Sunday at Mikanjuni Tanzania Trip

Posted: July 16, 2017 in Uncategorized

Sunday started early, as worship at Mikanjuni begins at 7:30am. The service was filled with wonderful music from 4 different music teams. The church was full to capacity, approximately 400-500 people. For a portion of the service a chicken stood at the front of the sanctuary after working itself loose from the bag it came in (some members bring crops or livestock as an offering, which are auctioned after worship). I had the honor of preaching with Pastor Ngoda interpreting. It was a remarkable moment that I will never forget. The service lasted about two hours and ended with the entire congregation exiting the building as they sang the final hymn. In-kind offerings were auctioned followed by vibrant fellowship outside.

The children were blessed in worship as they went to Sunday School.

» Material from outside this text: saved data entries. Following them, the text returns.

(* ===== verification/Images.v ===== *)
(** The modules that make, combine, mask and show images: moCombineModule,
    moBinaryMaskModule, moMaskModule, moDistanceTransformModule, moCameraModule,
    moImageModule and moImageDisplayModule.

    Images are at addresses of a store, so that an image that is released, or
    never released, can be told; a stream holds the address its producer pushed.
    What OpenCV makes of the pixels is the interface [Opencv]; the header checks
    it is documented to make are written out here, and a failed one is [FAssert]. *)
From stdpp Require Import gmap.
From S2P Require Import Prelude StdMap Numeric Utils Property Container Module World Filters.
#[local] Open Scope Z_scope.

#[export] Instance IplImage_eq_dec : EqDecision IplImage.
Proof. solve_decision. Defined.

(** ** Pixels *)

Class Opencv := {
  canvas : Type;
  head : canvas → IplImage;
  pixel : canvas → Z → Z → list Z;
  blank : IplImage → canvas;
  cv_and : canvas → canvas → canvas;
  cv_first : canvas → canvas;
  cv_masked : canvas → canvas → canvas → canvas;
}.
(** What the operations are documented to do: [cv_masked src dst mask] is [dst]
    with the pixels of [src] where [mask] is not zero. *)
Class OpencvLaws (O : Opencv) : Prop := {
  head_blank h : head (blank h) = h;
  head_and a b : head (cv_and a b) = head a;
  head_first a : head (cv_first a) = {| img_width := img_width (head a); img_height := img_height (head a); img_depth := img_depth (head a); img_nChannels := 1 |};
  head_masked a b m : head (cv_masked a b m) = head b;
  pixel_and a b x y : pixel (cv_and a b) x y = zip_with Z.land (pixel a x y) (pixel b x y);
  pixel_first a x y : pixel (cv_first a) x y = take 1 (pixel a x y);
  pixel_masked a b m x y : pixel (cv_masked a b m) x y = if decide (pixel m x y = [0]) then pixel b x y else pixel a x y;
}.

Section Store.
Context {O : Opencv}.

(** ** Images in memory *)

Record store := { st_pics : gmap nat canvas; st_next : nat }.
Definition load_pic (a : nat) (s : store) : res canvas := deref (st_pics s !! a).
Definition write_pic (a : nat) (p : canvas) (s : store) : res store :=
  _ ← load_pic a s; Ok {| st_pics := <[a := p]> (st_pics s); st_next := st_next s |}.
Definition new_pic (p : canvas) (s : store) : nat * store :=
  (st_next s, {| st_pics := <[st_next s := p]> (st_pics s); st_next := S (st_next s) |}).
Definition cvCreateImage (h : IplImage) (s : store) : nat * store := new_pic (blank h) s.
Definition cvCloneImage (a : nat) (s : store) : res (nat * store) := p ← load_pic a s; Ok (new_pic p s).
(** [cvReleaseImage] on a pointer that may be null. *)
Definition cvReleaseImage (a : option nat) (s : store) : res store :=
  match a with
  | None => Ok s
  | Some a => _ ← load_pic a s; Ok {| st_pics := delete a (st_pics s); st_next := st_next s |}
  end.

Definition one_channel (h : IplImage) : IplImage :=
  {| img_width := img_width h; img_height := img_height h; img_depth := img_depth h; img_nChannels := 1 |}.
Definition check (b : bool) : res unit := if b then Ok () else Fault FAssert.

(** [cvCopy], without and with a mask; [cvSplit] to the first plane; [cvAnd]. *)
Definition cvCopy (src dst : nat) (s : store) : res store :=
  p ← load_pic src s; q ← load_pic dst s; _ ← check (bool_decide (head p = head q)); write_pic dst p s.
Definition cvCopy_mask (src dst mask : nat) (s : store) : res store :=
  p ← load_pic src s; q ← load_pic dst s; m ← load_pic mask s;
  _ ← check (bool_decide (head p = head q) && bool_decide (head m = one_channel (head q)) && (img_depth (head m) =? 8));
  write_pic dst (cv_masked p q m) s.
Definition cvSplit (src dst : nat) (s : store) : res store :=
  p ← load_pic src s; q ← load_pic dst s; _ ← check (bool_decide (head q = one_channel (head p))); write_pic dst (cv_first p) s.
Definition cvAnd (a b dst : nat) (s : store) : res store :=
  p ← load_pic a s; q ← load_pic b s; r ← load_pic dst s;
  _ ← check (bool_decide (head p = head q) && bool_decide (head p = head r)); write_pic dst (cv_and p q) s.

(** ** Two inputs: moCombineModule, moBinaryMaskModule *)

(** The input pointers: [None] is null, [Some d] a stream whose data is [d]. *)
Record two_inputs := {
  ti_first : option (option nat); ti_second : option (option nat);
  ti_output_buffer : option nat; ti_split : option nat; ti_need_update : bool;
}.
Definition two_new : two_inputs :=
  {| ti_first := None; ti_second := None; ti_output_buffer := None; ti_split := None; ti_need_update := false |}.
Definition two_set_buffers (o sp : nat) (m : two_inputs) : two_inputs :=
  {| ti_first := ti_first m; ti_second := ti_second m; ti_output_buffer := Some o; ti_split := Some sp; ti_need_update := ti_need_update m |}.
Definition two_need (n : bool) (m : two_inputs) : two_inputs :=
  {| ti_first := ti_first m; ti_second := ti_second m; ti_output_buffer := ti_output_buffer m; ti_split := ti_split m; ti_need_update := n |}.
(** [notifyData], of both modules; a different size is only logged. *)
Definition two_notifyData (data : option nat) (m : two_inputs) (s : store) : res (two_inputs * store) :=
  match data with
  | None => Ok (m, s)
  | Some a =>
      match ti_output_buffer m with
      | None =>
          src ← load_pic a s;
          let '(o, s) := cvCreateImage (head src) s in
          let '(sp, s) := cvCreateImage (one_channel (head src)) s in
          Ok (two_need true (two_set_buffers o sp m), s)
      | Some _ => Ok (two_need true m, s)
      end
  end.

(** [update]: what is pushed, if anything. *)
Definition combine_update (m : two_inputs) (s : store) : res (option nat * store) :=
  match ti_first m, ti_output_buffer m with
  | Some data1, Some out =>
      match data1 with
      | None => Ok (None, s)
      | Some d1 =>
          '(d1, s) ← cvCloneImage d1 s;
          match ti_second m with
          | None =>
              s ← cvCopy d1 out s;
              s ← cvReleaseImage (Some d1) s;
              Ok (Some out, s)
          | Some None =>
              s ← cvReleaseImage (Some d1) s;
              Ok (None, s)
          | Some (Some d2) =>
              '(d2, s) ← cvCloneImage d2 s;
              split ← deref (ti_split m);
              s ← cvSplit d2 split s;
              s ← cvCopy d1 out s;
              s ← cvCopy_mask d2 out split s;
              s ← cvReleaseImage (Some d1) s;
              s ← cvReleaseImage (Some d2) s;
              Ok (Some out, s)
          end
      end
  | _, _ => Ok (None, s)
  end.
(** Without a mask stream the clone is not released. *)
Definition binary_mask_update (m : two_inputs) (s : store) : res (option nat * store) :=
  match ti_first m, ti_output_buffer m with
  | Some data1, Some out =>
      match data1 with
      | None => Ok (None, s)
      | Some d1 =>
          '(d1, s) ← cvCloneImage d1 s;
          match ti_second m with
          | None => Ok (None, s)
          | Some None =>
              s ← cvReleaseImage (Some d1) s;
              Ok (None, s)
          | Some (Some d2) =>
              '(d2, s) ← cvCloneImage d2 s;
              s ← cvAnd d1 d2 out s;
              s ← cvReleaseImage (Some d1) s;
              s ← cvReleaseImage (Some d2) s;
              Ok (Some out, s)
          end
      end
  | _, _ => Ok (None, s)
  end.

The travelers then had a productive meeting with the Partnership Committee discussing how the relationship between Saint Luke and Mikanjuni can continue to grow. We visited a sub-parish of Mikanjuni that currently worships in a house. They have raised $12,500 toward purchase of land to build on and need to raise $5,000 to purchase the lot. While visiting the site, we had the opportunity to see and walk along the edge of the Indian Ocean.

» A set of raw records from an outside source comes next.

Lemma data_merge rs rs1 freed L bd op r1 r2 a b c b' :
  data rs freed L bd op → r1 ≠ r2 → r1 ∈ L → r2 ∈ L → rs !! r1 = Some a → rs !! r2 = Some b →
  colour a = colour b →
  rs1 !! r1 = Some c → rest c = rest (merge_data b a) → rs1 !! r2 = Some b' →
  (∀ z, z ≠ r1 → rest <$> rs1 !! z = rest <$> rs !! z) →
  data (<[r2:=set_flags FREE_REGION_FLAG b']> rs1) (r2 :: freed) (redirected r1 r2 <$> L) bd op.
Proof.
  intros H H12 H1 H2 Ha Hb Hc Hr1 Rc Hr2 Hz.
  pose proof (data_merge_rest _ _ _ _ _ _ _ _ _ H H12 H1 H2 Ha Hb Hc) as K.
  revert K. apply data_rest. rewrite !list_fmap_insert.
  assert (Rb : rest b' = rest b).
  { specialize (Hz r2 (not_eq_sym H12)). rewrite Hr2, Hb in Hz.
    change (Some (rest b') = Some (rest b)) in Hz. congruence. }
  replace (rest (set_flags FREE_REGION_FLAG b')) with (rest (set_flags FREE_REGION_FLAG b)).
  2:{ destruct b, b'. unfold rest, set_flags, set_adjacent_regions in *. simpl in *.
      injection Rb. intros; subst. done. }
  f_equal. apply list_eq. intros z. destruct (decide (z = r1)) as [->|Hne].
  - rewrite list_lookup_insert_eq by (rewrite length_fmap; by eapply lookup_lt_Some).
    rewrite list_lookup_fmap, Hr1. simpl. congruence.
  - rewrite list_lookup_insert_ne by done. rewrite !list_lookup_fmap. by apply Hz.
Qed.
End labels.
Lemma mark_pixel s L nb bd op op' z i :
  state s L nb bd op → stands s L z i → (∀ j, op j → op' j ∨ L !! j = L !! i) →
  ∃ s', on_region s z (or_flag ADJACENT_TO_ROOT_REGION_FLAG) = Ok s' ∧
    state s' L nb (also bd i) op' ∧ same_rows s s'.
Proof.
  intros H (r & Hr & Hi) Ho. destruct (state_region _ _ _ _ _ _ _ H Hi) as (a & Ha & _).
  rewrite (on_region_run _ _ _ _ _ Hr Ha). eexists. split_and!; [done| |done].
  destruct H as [A1 A2 A3 A4 A5 A6 A7 A8 A9 A10]. split; simpl; try done.
  - eapply links_data; try done. intros f [-> | ->]; simpl; rewrite has_flag_lor; apply orb_false_r.
  - eapply data_mark; try done. by rewrite <-Hi.
  - by rewrite length_insert.
  - eapply initial_insert; [done| |done]. by apply initial_or_flag.
Qed.

Lemma mark_known s L nb bd op op' i j :
  state s L nb bd op → i < length L → L !! i = L !! j → bd j →
  (∀ k, op k → op' k ∨ L !! k = L !! i) → state s L nb (also bd i) op'.
Proof.
  intros [A1 A2 A3 A4 A5 A6 A7 A8 A9 A10] [r Hi]%lookup_lt_is_Some Hij Hj Ho. split; try done.
  eapply data_mark_known; try done; [exists j; by rewrite <-Hij|]. by rewrite <-Hi.
Qed.

(** The west region gets the right end of its run, which ends at pixel [m]. *)
Lemma close_run s L nb bd op z m x :
  state s L nb bd op → stands s L z m → X w m = (Z.of_nat x - 1)%Z → x ≤ w →
  (∀ j, op j → L !! j = L !! m ∧ (X w j ≤ X w m)%Z) →
  ∃ s', on_region s z (λ a, if (right a <? Z.of_nat x - 1)%Z
      then set_box (left a) (top a) (to_short (Z.of_nat x - 1)) (bottom a) a else a) = Ok s' ∧
    state s' L nb bd none ∧ same_rows s s'.
Proof.
  intros H (r & Hr & Hi) HX Hx Ho. destruct (state_region _ _ _ _ _ _ _ H Hi) as (a & Ha & _).
  rewrite (on_region_run _ _ _ _ _ Hr Ha). eexists. split_and!; [done| |done].
  pose proof (segmentable_width _ _ _ Himg).
  assert (Hsx : to_short (Z.of_nat x - 1) = X w m).
  { rewrite <-HX. unfold X. apply to_short_id. pose proof (Nat.mod_upper_bound m w). lia. }
  rewrite Hsx, <-HX.
  destruct H as [A1 A2 A3 A4 A5 A6 A7 A8 A9 A10]. split; simpl; try done.
  - eapply links_data; try done; by destruct (_ <? _)%Z.
  - apply (data_close _ _ _ _ _ _ op); try done. by rewrite <-Hi.
  - by rewrite length_insert.
  - eapply initial_insert; [done| |done]. by destruct (_ <? _)%Z.
Qed.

Enjoying the children at Mikanjuni


After a late lunch, we met with several groups from Mikanjuni: music teams, women’s group, an elder choir, and others. We learned about their ministries and told them about Saint Luke.

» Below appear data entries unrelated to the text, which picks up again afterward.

Lemma roots_loop_run rs2 roots : ∀ T rs fids i,
  ready T → all_kept rs2 rs → alternating rs2 → Forall (rooted rs2) roots →
  length fids = max_fiducials → i < max_fiducials →
  ∃ T' rs' fids', roots_loop T (Z.of_nat w) (Z.of_nat h) max_fiducials rs fids i roots =
      Ok (T', rs', fids', Nat.min max_fiducials (i + length roots)) ∧
    length fids' = max_fiducials ∧ (∀ j, j < i → fids' !! j = fids !! j) ∧
    ∀ j r, roots !! j = Some r → i + j < max_fiducials →
      ∃ f, fids' !! (i + j) = Some f ∧ identified rs2 r f.
Proof.
  induction roots as [|r roots IH]; intros T rs fids i HT K Halt Hr Hl Hi.
  { exists T, rs, fids. cbn [roots_loop length]. rewrite Nat.add_0_r, Nat.min_r by lia. by split_and!. }
  apply Forall_cons in Hr as [(a & up & t & HR & Ht & Hg & HQ) Hr]. cbn [roots_loop].
  destruct (lookup_lt_is_Some_2 fids i) as [f0 Hf0]; [lia|]. rewrite Hf0. cbn [deref mbind res_bind].
  destruct (root_tree_kept _ _ _ _ _ _ K HR) as (a1 & Ka & HR1).
  destruct (statistics_run T rs f0 r a1 up (trim up t)) as (T1 & rs1 & f & E & HT1 & K1 & Fc & Fn & Fi); [done| |done|].
  { by eapply kept_alternating. }
  rewrite E. cbn [mbind res_bind].
  assert (Hid : identified rs2 r f).
  { exists a, up, t. destruct Ka as ((_ & Ed & _) & Ef & P). unfold picture_part in P. injection P as Ec _ _ _ _.
    split_and!; [apply (rt_region _ _ _ _ _ HR)|exact Ht|exact Hg|exact HQ|congruence|congruence|].
    rewrite Fi, Ef. unfold tree_name, colour_char. rewrite Ec. reflexivity. }
  assert (Hfi : <[i:=f]> fids !! i = Some f) by (apply list_lookup_insert_eq; lia).
  case_decide as Hmax.
  - exists T1, rs1, (<[i:=f]> fids). split_and!.
    + rewrite Nat.min_l by (simpl; lia). replace (S i) with max_fiducials by lia. reflexivity.
    + by rewrite length_insert.
    + intros j Hj. apply list_lookup_insert_ne. lia.
    + intros [|j] r' Hj Hlt; [|lia]. injection Hj as <-. exists f. by rewrite Nat.add_0_r.
  - destruct (IH T1 rs1 (<[i:=f]> fids) (S i)) as (T2 & rs3 & fids' & E2 & L2 & P2 & R2);
      [done|by etrans|done|done|by rewrite length_insert|lia|].
    exists T2, rs3, fids'. split_and!.
    + replace (i + length (r :: roots)) with (S i + length roots) by (simpl; lia). exact E2.
    + done.
    + intros j Hj. rewrite P2 by lia. apply list_lookup_insert_ne. lia.
    + intros [|j] r' Hj Hlt.
      * injection Hj as <-. exists f. rewrite Nat.add_0_r, P2 by lia. done.
      * replace (i + S j) with (S i + j) by lia. apply R2; [done|lia].
Qed.
End frame.

(** ** The ids name the trees *)

Lemma first_index_some s l k i : first_index s l k = Some i → (k ≤ i)%Z ∧ l !! Z.to_nat (i - k) = Some s.
Proof.
  revert k. induction l as [|x l IH]; intros k E; simpl in E; [done|]. case_bool_decide as Ex.
  - injection E as <-. subst. rewrite Z.sub_diag. split; [lia|done].
  - destruct (IH _ E) as [Hk Hl]. split; [lia|].
    replace (Z.to_nat (i - k)) with (S (Z.to_nat (i - (k + 1)))) by lia. done.
Qed.
Lemma valid_id s i :
  treestring_to_id initialize_treeidmap s = i → (0 ≤ i)%Z → default_tree !! Z.to_nat i = Some s.
Proof.
  intros E Hi. rewrite initialize_treeidmap_ids in E.
  destruct (first_index s default_tree 0) as [j|] eqn:Ej; simpl in E; [|unfold INVALID_TREE_ID in E; lia].
  subst j. apply first_index_some in Ej as [_ Ej]. by rewrite Z.sub_0_r in Ej.
Qed.
Lemma default_tree_length s : s ∈ default_tree → slen s = 20.
Proof.
  assert (E : forallb (λ s, slen s =? 20) default_tree = true) by (vm_compute; reflexivity).
  rewrite forallb_forall in E. intros Hs%list_elem_of_In. by apply Nat.eqb_eq, E.
Qed.

Lemma tree_name_inj a b t t' :
  tree_name a t = tree_name b t' → (colour a =? 0)%Z = (colour b =? 0)%Z ∧ dstring 0 t = dstring 0 t'.
Proof.
  unfold tree_name. intros E%(f_equal chars). rewrite !chars_unchars in E. injection E as E1 E2.
  split; [|done]. unfold colour_char in E1. by destruct (colour a =? 0)%Z, (colour b =? 0)%Z.
Qed.
Lemma alike_size t t' : alike t t' → tree_size t = tree_size t'.
Proof. intros H. by rewrite <-!(length_dstring _ 0), (alike_same_string t t' 0 H). Qed.
Lemma trim_size up t : tree_size (trim up t) = 1 ∨ trim up t = t.
Proof. destruct up, t as [r [|c [|]]]; simpl; auto. Qed.

(** [t] is what the code sees of the tree of the root [r]; [f] is the fiducial with its
    colour, its number of nodes below the root and, when it has the number of nodes the
    program looks for, the id of its name. *)
Definition recognised (rs : list region) (r : nat) (t : rtree) (f : fiducialX) : Prop :=
  ∃ a up t0, rs !! r = Some a ∧ root t0 = r ∧ grown rs up t0 ∧ tree_height t0 = 2 ∧ t = trim up t0 ∧
    fx_root_colour f = colour a ∧ fx_node_count f = (Z.of_nat (tree_size t0) - 1)%Z ∧
    fx_id f = (if decide (tree_size t0 = 19) then treestring_to_id initialize_treeidmap (tree_name a t)
               else INVALID_TREE_ID).

Lemma valid_size a t : (0 ≤ treestring_to_id initialize_treeidmap (tree_name a t))%Z → tree_size t = 19.
Proof.
  intros Hi. pose proof (valid_id _ _ eq_refl Hi) as Hs. apply list_elem_of_lookup_2, default_tree_length in Hs.
  unfold tree_name, slen in Hs. rewrite chars_unchars in Hs. simpl in Hs. rewrite length_dstring in Hs. lia.
Qed.

Lemma trim_height up t : tree_height (trim up t) ≤ tree_height t.
Proof. destruct up, t as [r [|c [|]]]; simpl; lia. Qed.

I was then given the opportunity to address all the groups about the work of the ONE Campaign and the global effort to end extreme poverty. I shared my conviction that Christianity must care for the poor and that I see the Lutheran Church in Tanzania taking that task seriously. I told them about the global advocacy effort the ONE leads and then asked them to give me their ideas on how poverty can be addressed in Tanga. An important and lively conversation started that convinced me that the people of Tanzania are ready and capable of bringing about great change. I encouraged them to continue the conversation as an expression of their faith. I also gave them instruction on how to add their names to the growing list of 8 million ONE members.

Discussing ONE in Tanga


It was a long and blessed day as we returned to our hotel and made plans for dinner.